The Wall Street Journal had a fascinating story yesterday about how many companies are changing the way they evaluate their employees.
Instead of focusing on employees’ weaknesses and past mistakes, employers are now focusing on employees’ strengths and offering them frequent praise.
Why the change?
Could it be that managers have finally figured out that positive feedback is much more productive than negative feedback?
While the article does point out that it is still important to provide honest feedback so that an employee knows where he or she stands, the way such feedback is given is just as crucial and has changed over the years.
Employers need to provide specific feedback on what an employee is doing well, using phrases such as “I liked the professional and timely manner in which you handled the negotiations with our new supplier”and not just saying “You did a good job.” When there is an area for improvement using phrases such as “This is another way that has been successful” are more effective than just saying “You need to do a better job”.

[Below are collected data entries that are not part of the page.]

(* ===== verification/Prelude.v ===== *)
(** * cnpg-pg-doorman: a verification library

    cnpg-pg-doorman runs the pg_doorman connection pooler as a sidecar of
    CloudNativePG instances. It has two programs. The plugin (cmd/plugin,
    internal/{config,configgen,controller,credentials,lifecycle,operator,
    reconciler,specs}) renders a PgDoorman resource into a per-cluster Secret,
    answers the hooks of the operator and injects the sidecar into pods. The
    wrapper (cmd/wrapper, internal/wrapper) is PID 1 of the sidecar: it applies
    changes of the mounted Secret to the running pooler, upgrades its binary in
    place and restarts it when it must. The Secret is the only contract between
    the two. This library models both, and the theorems say what each promises.

    ** How the code is modelled

    - Go functions are Rocq functions of the same name (type-prefixed fields,
      [s_], [gs_], ... for record fields). A function that fails returns [res];
      one that acts on the world runs in the monad [M W] of this file, over a
      world [W]. [try_] is a call whose error the caller looks at, [ignore] one
      whose error it drops. Error values keep their format and arguments.
    - A pointer is the value it points to, except where sharing is the point: the
      generated deep copies and the defaulting that writes through pointers run
      over an explicit heap ([Memory]), with an Iris weakest precondition.
    - Maps are stdpp's [gmap]; the order in which Go ranges over a map is a
      [ranger] that every such loop takes as an argument, so a theorem holds for
      every order.
    - Integers are [Z]; where a value can leave its 64 bits the conversion is
      written out ([GoTime.v], [Process.wrap64]).
    - Third-party code is a class: [Yaml] (yaml.v3), [Crypto] (crypto/x509,
      encoding/pem), [Quantities] (resource.ParseQuantity), [Machinery] (decoding
      and patches of cnpg-i-machinery), [Metav1] (the types of apimachinery and
      their deep copies), [PgDoormanBinary] (what a pg_doorman
      binary accepts under --test-config) and [KubeClient] (the API server). What
      the code relies on is in a law class next to it. The functions of the Go
      library the code uses are modelled themselves: strings, strconv, time,
      regexp, crypto/sha256 and encoding/json.

    ** The files

    - Foundations: [Prelude] (errors, the monad, map order, [keeps_rel] frames,
      [triple]s and the tactics [inv_run], [bind_inv]), [GoStd] (strings, strconv),
      [Regexp], [GoTime] (time.ParseDuration), [Sha256].
    - Data: [Api] (api/v1alpha1: the PgDoorman spec, its defaults and the admitted
      specs), [K8s] (the objects of the API server), [Json] (the grammar and the
      strings of encoding/json), [Paths] (paths.go, binaryspec.go).
    - Memory: [Memory] (Go's pointers, slices and maps over a heap, the copy shapes of
      controller-gen, the weakest precondition and its adequacy), [DeepCopy]
      (zz_generated.deepcopy.go), [InPlace] (defaults.go and authsecrets.go as they
      write through the pointers of a spec).
    - Pure parts of the plugin: [PluginConfig] (internal/config), [DoormanConfig]
      (validator.go, restart.go), [ConfigGen] (internal/configgen), [Specs]
      (internal/specs).
    - The API server: [Kube] (the client interface as a class, its specification
      [KubeSpec] over an abstract view of the store, in which any call may fail and
      a merge patch changes exactly the fields it carries, and [KubeUp], a server
      that answers) and [MemClient] (an in-memory implementation that meets it, for examples).
    - The plugin's effects: [Credentials] (internal/credentials), [Controller] and
      [ControllerProofs] (internal/controller), [Watches] (SetupWithManager),
      [Reconciler] (internal/reconciler), [ControlPlane] (controller and hook on
      one store, step by step), [Concurrent] (any number of runs of both, interleaved
      call by call, reading from stale caches), [Progress], [Recovery] and
      [Convergence] (what they achieve once nothing fails, from any such history),
      [Operator] (internal/operator), [Machinery] and [Lifecycle]
      (internal/lifecycle), [Hooks] (internal/identity, internal/metrics and
      internal/utils, and the entry points of the hooks).
    - The wrapper: [Os] (files, processes, clock, metrics and signals, with a
      script of failing calls), [WrapperFiles] (AtomicWrite, the config tester,
      tlskey.go), [FileWatcher], [BinarySync] (binarysync.go, startup.go),
      [BinaryWatcher], [RoleWatcher], [Successor] (successor_linux.go), [Process]
      (the operations of process.go), [Supervise] (RunWithRestart as a state
      machine), [Wrapper] (cmd/wrapper: startup and the watchers), [Container]
      (cmd/wrapper: the watchers beside the loop), [Main] (main as a whole, to its
      exit) and [Interleave] (the calls of the watchers interleaved, over the
      rely-guarantee logic of [Threads]).
    - Both programs: [Deployed] (the injected sidecar and what main reads), [Rollout] (from the reconciliation to the applied config),
      [Binaries] (internal/binaries and loadBinarySpec), [Delivery] (from the
      image of the plugin to the binary a pod starts) and [Plugin] (cmd/plugin).

    ** What the theorems show

    - Controller: a reconciliation changes nothing but its own objects
      ([Reconcile_confined]); the rendered Secret changes only for a live
      PgDoorman of its cluster, with owned Secrets and a configuration the wrapper
      accepts ([Reconcile_gate]); the finalizer protocol, the meaning of the
      Rendered condition, convergence and the stability of generated passwords;
      and no event that matters is missed ([watches_complete]).
    - Hooks: the reconciler hook requeues only during creation, converges, refuses
      a foreign PgDoorman and is confined; admission and defaulting; the sidecar
      injection is idempotent, conservative, and yields a sidecar that runs;
      their metrics are exact and change nothing ([serve_all_observed]).
    - The plugin as a whole: whatever reconciliations and hook calls run at once,
      on however many replicas and however stale their caches, the rendered Secrets
      keep their type and each call stays within its cluster
      ([interleaved_stay_typed]); the manager runs what the flags say
      ([RunE_correct]).
    - Progress: whatever earlier runs left behind, cut off anywhere and interleaved
      in any way, once the API server answers, the next hook and reconciliation of
      a cluster whose inputs are in place end with its Service, its rendered
      configuration and a true condition ([control_plane_converges]).
    - Memory: every generated deep copy is deep ([generated_copies_correct]), and
      the code that fills in defaults does on its copy what the pure definitions
      say and never touches the cached object ([spec_mutations_isolated]).
    - Pure parts: defaulting, parsing and validation are characterised exactly
      and for every map order; what is generated is accepted by the wrapper, and
      the binary spec that is published is read back ([ParseBinarySpec_roundtrip]).
    - Wrapper: writes are atomic under any failing call; a check of a watcher
      installs only what was verified and accepted; one handover at a time
      ([upgrade_window]); demotion restarts once.
    - Supervision: exactly one process is supervised and signalled
      ([supervises_one]), starts are at least a second apart ([starts_paced]), the
      classification of exits, and the bounded shutdown, up to the end of main
      ([main_returns]).
    - The sidecar as a whole: under every interleaving of the loop, the watchers
      and the world the installed pair stays startable, and signals go to the one
      process the loop waits for ([container_correct]); call by call, each
      installed file was tested against the other one of some moment, and only a
      simultaneous change of both can break the pair ([interleaved_correct]).
    - Between the programs: ports, paths, volumes and probes of the patched pod
      are those of the wrapper, the controller and the Service
      ([patched_pod_agrees]); what the status calls rendered is what the pods apply
      ([rendered_is_applied]); the endpoint serves nothing but binaries
      ([handle_get_confined]), the published spec names exactly these
      ([loadBinarySpec_correct]), and a pod starts on them ([delivery_end_to_end]).

    Each theorem with hypotheses is followed, at the end of its file, by a witness
    that applies it to a concrete run; some further examples exhibit behaviour
    that contradicts a comment or an intention of the code.

    ** Interfaces

    The controller and the hooks are proved against [KubeSpec] and [KubeUp], which
    [MemClient] implements, and, where runs interleave, against [KubeLag], whose
    reads may be stale ([cached] in [Concurrent] implements it); the generated copies against the laws of [Metav1]; the watchers against [SupervisorLaws], which [Process] discharges
    ([process_supervisor_laws]). A theorem of one side thus holds for the other.

    ** Bounds

    Loops are structural, over lists and strings; [GoTime.parse_groups] has the
    length of its input as fuel and consumes a character per round, and
    [Json.parse] twice the length of the document ([Json.parse_fuel] shows that more
    does not change the result). Documents nest at most 10000 deep and downloads
    have at most 256 MiB, as in the code. The supervision loop is a transition
    function, run over explicit lists of actions.

    ** What is not modelled, and the assumptions

    - An operation of the process (which holds its mutex) is one step. [Container]
      takes a whole check of a watcher as one step, [Interleave] cuts it into its
      calls; the blocks that touch files of one watcher alone (AtomicWrite, the key
      conversion, a download) stay whole. Its example is a run in which both
      files change at once and the installed pair is a rejected one.
    - /proc is read as one snapshot; a process that died is gone from it at once;
      the exit status of the child does not matter to the model.
    - A failing system call fails for any reason at all ([ExtErr]); data survives a
      crash of the machine as written (no fsync semantics).
    - The request path of the delivery endpoint has no percent escapes, and the
      network answers a download with what the endpoint replied; TLS, timeouts
      and the shutdown of the servers belong to net/http.
    - Of controller-runtime, cobra and viper the model has the calls the code
      makes, as named steps that may fail; when an event reaches the work queue
      and how often it is retried is theirs.
    - The progress theorems assume that encoding a configuration does not fail; of
      the API server they assume [KubeUp].
    - The tickers of the watchers (each tick is a check), prctl and the stubs for
      other systems, the registration of the API types and the tests are left out.
      A signal that arrives while main starts is seen once it has started. *)

From stdpp Require Export base tactics gmap strings list fin_maps sorting.
From Stdlib Require Export ZArith Lia.
From stdpp Require Import options.
(* ===== verification/Regexp.v ===== *)
(** * Anchored regular expressions ([regexp.MatchString] of [^r$])

    Patterns as syntax trees, an executable matcher by derivatives, the
    language of a pattern as an inductive predicate and the proof that the
    matcher decides it. *)
From S2P Require Import Prelude GoStd.
From stdpp Require Import options.

Inductive re : Type :=
  | RVoid
  | REps
  | RSet (p : ascii → bool)
  | RCat (r1 r2 : re)
  | RAlt (r1 r2 : re)
  | RStar (r : re).

Definition RPlus (r : re) : re := RCat r (RStar r).
Definition ROpt (r : re) : re := RAlt r REps.
Fixpoint RWord (w : string) : re :=
  match w with
  | EmptyString => REps
  | String a w => RCat (RSet (λ c, bool_decide (c = a))) (RWord w)
  end.

Fixpoint nullable (r : re) : bool :=
  match r with
  | RVoid | RSet _ => false
  | REps | RStar _ => true
  | RCat r1 r2 => nullable r1 && nullable r2
  | RAlt r1 r2 => nullable r1 || nullable r2
  end.

Fixpoint deriv (c : ascii) (r : re) : re :=
  match r with
  | RVoid | REps => RVoid
  | RSet p => if p c then REps else RVoid
  | RCat r1 r2 =>
      let d := RCat (deriv c r1) r2 in
      if nullable r1 then RAlt d (deriv c r2) else d
  | RAlt r1 r2 => RAlt (deriv c r1) (deriv c r2)
  | RStar r => RCat (deriv c r) (RStar r)
  end.

Fixpoint MatchString (r : re) (s : string) : bool :=
  match s with
  | EmptyString => nullable r
  | String c s => MatchString (deriv c r) s
  end.

(** ** The language of a pattern *)
Inductive re_in : re → string → Prop :=
  | in_eps : re_in REps ""
  | in_set p c : p c = true → re_in (RSet p) (String c "")
  | in_cat r1 r2 s1 s2 : re_in r1 s1 → re_in r2 s2 → re_in (RCat r1 r2) (s1 +:+ s2)
  | in_alt_l r1 r2 s : re_in r1 s → re_in (RAlt r1 r2) s
  | in_alt_r r1 r2 s : re_in r2 s → re_in (RAlt r1 r2) s
  | in_star_nil r : re_in (RStar r) ""
  | in_star_cons r c s1 s2 :
      re_in r (String c s1) → re_in (RStar r) s2 → re_in (RStar r) (String c (s1 +:+ s2)).
#[local] Hint Constructors re_in : core.

Lemma in_cat_eq r1 r2 s1 s2 s : re_in r1 s1 → re_in r2 s2 → s = s1 +:+ s2 → re_in (RCat r1 r2) s.
Proof. intros ?? ->. auto. Qed.
Lemma in_star_eq r c s1 s2 s :
  re_in r (String c s1) → re_in (RStar r) s2 → s = s1 +:+ s2 → re_in (RStar r) (String c s).
Proof. intros ?? ->. auto. Qed.

Lemma nullable_spec r : nullable r = true ↔ re_in r "".
Proof.
  split.
  - induction r; simpl; intros H; try done; auto.
    + apply andb_true_iff in H as [??]. by eapply in_cat_eq; eauto.
    + apply orb_true_iff in H as [?|?]; auto.
  - intros H. remember "" as s eqn:Hs. revert Hs.
    induction H as [| |r1 r2 s1 s2 _ IH1 _ IH2| | | |]; simpl; intros; simplify_eq; try done.
    + destruct s1; simplify_eq/=. by rewrite IH1, IH2.
    + by rewrite IHre_in.
    + rewrite IHre_in by done. apply orb_true_r.
Qed.

Lemma deriv_sound r c s : re_in (deriv c r) s → re_in r (String c s).
Proof.
  revert s. induction r as [| |p|r1 IH1 r2 IH2|r1 IH1 r2 IH2|r IH]; simpl; intros s H.
  - inversion H.
  - inversion H.
  - destruct (p c) eqn:Hp; inversion H; subst. auto.
  - assert (re_in (RCat (deriv c r1) r2) s → re_in (RCat r1 r2) (String c s)) as Hcat.
    { inversion 1; subst. eapply in_cat_eq; eauto. }
    destruct (nullable r1) eqn:Hn; [|auto].
    inversion H; subst; auto.
    eapply (in_cat_eq _ _ ""); eauto. by apply nullable_spec.
  - inversion H; subst; auto.
  - inversion H; subst. eapply in_star_eq; eauto.
Qed.

Lemma deriv_complete r c s : re_in r (String c s) → re_in (deriv c r) s.
Proof.
  intros H. remember (String c s) as t eqn:Ht. revert s Ht.
  induction H as [|p a Hp|r1 r2 s1 s2 H1 IH1 H2 IH2|r1 r2 s1 H1 IH1|r1 r2 s1 H1 IH1|
    |r a s1 s2 H1 IH1 H2 IH2]; intros s Ht; simplify_eq/=; auto.
  - rewrite Hp. auto.
  - destruct s1 as [|a s1].
    + apply nullable_spec in H1 as ->. apply in_alt_r. by apply IH2.
    + injection Ht as -> <-. assert (re_in (RCat (deriv c r1) r2) (s1 +:+ s2)) by auto.
      destruct (nullable r1); auto.
Qed.

(** The matcher decides membership in the language. *)
Lemma MatchString_spec r s : MatchString r s = true ↔ re_in r s.
Proof.
  revert r. induction s as [|c s IH]; intros r; simpl; [apply nullable_spec|].
  rewrite IH. split; [apply deriv_sound|apply deriv_complete].
Qed.

(** ** Languages of the derived forms *)
Lemma re_in_word w s : re_in (RWord w) s ↔ s = w.
Proof.
  revert s. induction w as [|a w IH]; intros s; simpl.
  - split; [by inversion 1|intros ->; auto].
  - split.
    + inversion 1 as [| |???? Hc Hw| | | |]; subst. apply IH in Hw as ->.
      inversion Hc as [|?? Heq| | | | |]; subst. by apply bool_decide_eq_true in Heq as ->.
    + intros ->. apply (in_cat_eq _ _ (String a "") w); [|by apply IH|done].
      apply in_set. by apply bool_decide_eq_true_2.
Qed.

Lemma re_in_alt r1 r2 s : re_in (RAlt r1 r2) s ↔ re_in r1 s ∨ re_in r2 s.
Proof. split; [inversion 1; subst; auto|intros [?|?]; auto]. Qed.

Lemma re_in_cat r1 r2 s :
  re_in (RCat r1 r2) s ↔ ∃ s1 s2, s = s1 +:+ s2 ∧ re_in r1 s1 ∧ re_in r2 s2.
Proof. split; [inversion 1; subst; eauto|intros (?&?&->&?&?); auto]. Qed.

Lemma re_in_eps s : re_in REps s ↔ s = "".
Proof. split; [by inversion 1|intros ->; auto]. Qed.

(** [p*] is the strings all of whose bytes satisfy [p]. *)
Lemma re_in_star_set p s :
  re_in (RStar (RSet p)) s ↔ Forall (λ c, p c = true) (chars s).
Proof.
  split.
  - intros H. remember (RStar (RSet p)) as r eqn:Hr. revert Hr.
    induction H as [| | | | | |r c s1 s2 H1 _ _ IH2]; intros; simplify_eq/=; [constructor|].
    inversion H1; subst. constructor; auto.
  - induction s as [|c s IH]; simpl; intros Hs; [auto|].
    apply Forall_cons in Hs as [??]. eapply (in_star_eq _ _ "" s); auto.
Qed.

The general belief is that providing feedback in this way is more motivational than tearing down an employee. While harsh criticism may serve to motivate some employees, the majority of people respond better to positive feedback which makes them feel more appreciated, leading to greater productivity.
As another sign of this movement to focus on the positive aspects StrengthsFinder, a tool designed to measure a person’s talents in an of 34 areas, has become quite popular in the past few years. The tool is used by 467 of the Fortune 500. Facebook, Johnson & Johnson, and PricewaterhouseCoopers are major advocates of the value of using Strengths Finder. (In fact, a manager from J&J will be coming to my classes later this semester to administer the Strengths Finder test and provide an analysis of the results).
Not everyone buys into this more positive approach. Reed Hastings, CEO of Netflix apparently likes to run his company like a sports team, stating that “adequate performance gets a generous severance package.” Yikes!
And I doubt if Jack Welch, former CEO of General Electric, would put up with this new approach. Often referred to as “Neutron Jack”, Welch’s performance evaluation system at GE was known as “Rank and Yank”. Managers were required to rank their employees into three categories, the top 20%, the middle 70%, and the bottom 10%. If you fell into the bottom 10%, you were fired.
A major problem of such an approach is that the ranking system forced managers to put some of his or her employees into the bottom 10%, even if they were good employees.
It would be like giving out final grades in my course at the end of the semester. If a student had an 77 average for the semester, that would normally be considered a passing grade. However, if that 77 was in the bottom 10% of my class, I would be forced to fail the student.
I don’t see such an approach as being motivational, but I think it could lead to some disruptive behaviors, such as cheating or a willingness to not help your classmates with their work.
Thankfully approaches like Hastings’ and Welch’s seem to be on the way out. I much prefer the kinder, gentler approach more and more companies seem to be taking towards employee evaluations.
Who would have known that Bing Crosby and the Andrews sisters were onto something 70 years ago when they sang “Accentuate the Positive.” Perhaps they could have had another lucrative career as management consultants.